Después aterrizaron y llegaron a un pueblo que parecía un hoyo, encajado entre colinas, en el que las mujeres amenazaban con tirar al pozo a esa forastera que vestía con colores vivos, en el que los niños apedreaban a las niñas de pelo crespo y mala sangre que se defendían a zarpazos como gatas arrinconadas y donde las casas había que arañárselas a la montaña.

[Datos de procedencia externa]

(** * Dispatch engine of the Anthropic-to-Cloud-Code proxy

    A shallow embedding of the account selection policy, the quota tracker,
    the token counter and the two retry/failover dispatchers, with the
    properties the specification states about them.

    Conventions of the embedding:
    - a JavaScript number that takes part in score arithmetic is an IEEE
      754 binary64 number, the kernel's [float], with its rounding, its
      infinities and NaN; millisecond timestamps and durations are
      integers ([Z]).
    - a string is held as the UTF-8 encoding of the JavaScript string.
    - [null] and [undefined] are [None]; JavaScript truthiness is written
      out where the code relies on it ([truthy], [js_or]).
    - a [Map] keyed by strings is a [gmap string _].
    - asynchronous code is run to completion: an [await] is an ordinary
      call, calls to collaborators that are not part of the sources are
      answered by a [World] of oracles, and every call that changes the
      collaborator or the outside is recorded in a trace. *)

From Stdlib Require Import QArith Qminmax ZArith String Ascii DecimalString Lia Lqa.
From Stdlib Require Import Floats.
From Stdlib Require DecimalPos DecimalZ.
From stdpp Require Import gmap strings list.

#[local] Set Warnings "-inexact-float".

Open Scope string_scope.
Open Scope Z_scope.

(** ** JavaScript helpers *)

Module JS.

(** [x || d] on a number that may be absent: [null], [undefined] and [0]
    are falsy. *)
Definition truthy (x : option Z) : bool :=
  match x with
  | Some v => negb (v =? 0)
  | None => false
  end.

Definition js_or (x : option Z) (d : Z) : Z :=
  match x with
  | Some v => if v =? 0 then d else v
  | None => d
  end.

(** [String.prototype.includes]. *)
Fixpoint includes (needle hay : string) : bool :=
  String.prefix needle hay
  || match hay with
     | EmptyString => false
     | String _ rest => includes needle rest
     end.

(** [String.prototype.length], the number of UTF-16 code units: every
    byte that starts a character counts one, and one more when the
    character lies outside the basic plane (a four-byte sequence);
    continuation bytes count nothing. *)
Fixpoint length (s : string) : nat :=
  match s with
  | EmptyString => 0
  | String c rest =>
      let byte := nat_of_ascii c in
      ((if (128 <=? byte) && (byte <? 192) then 0
        else if 240 <=? byte then 2
        else 1) + length rest)%nat
  end.

(** A number inside a template literal. *)
Definition show (z : Z) : string := NilZero.string_of_int (Z.to_int z).

(** The number that holds an integer: the nearest double. *)
Definition of_Z (z : Z) : float :=
  SF2Prim (binary_normalize prec emax z 0 false).

(** [Number.isNaN]. *)
Definition isNaN (x : float) : bool := negb (x =? x)%float.

(** The real number a finite double stands for. *)
Definition exact (x : float) : Q :=
  match Prim2SF x with
  | S754_finite s m e =>
      let v := (inject_Z (Z.pos m) * Qpower 2 e)%Q in
      if s then (- v)%Q else v
  | _ => 0%Q
  end.

End JS.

8.25 h. Aterrizo. Fin. Se acabó el paseo por el limbo. No sé si el vuelo ha sido demasiado corto, o si el sobrevolar una meseta y no un mar no da para tomar distancia ni para temer abismos. Al menos he recuperado una hora de sueño y he apagado el móvil y no he pensado en todo lo que no se moverá de su sitio en mi ausencia. Espero no haber roncado. El avión recorre lento los metros de pista que le llevan al lugar donde aparca el autobús que recoge al pasaje. Necesito estirar las piernas, se me han dormido, pero aún no debemos desabrocharnos el cinturón, no se han apagado las luces que indican que tenemos que ir atados, aunque no paran de oírse los chasquidos metálicos provocados por los impacientes. Resisto la tentación de imitarles, siempre tan disciplinada. Miro de reojo a la abuela mexicana. Tiene el bolso de marca cara abierto en el regazo y de un neceser ha sacado un par de lápices. Después de perfilarse los labios con el granate, se pinta una expresión parecida a la ilusión en la cara embotada con el de color terracota.
Por fin se apagan las luces. Me libero. Venga va, vieja, que quiero bajar.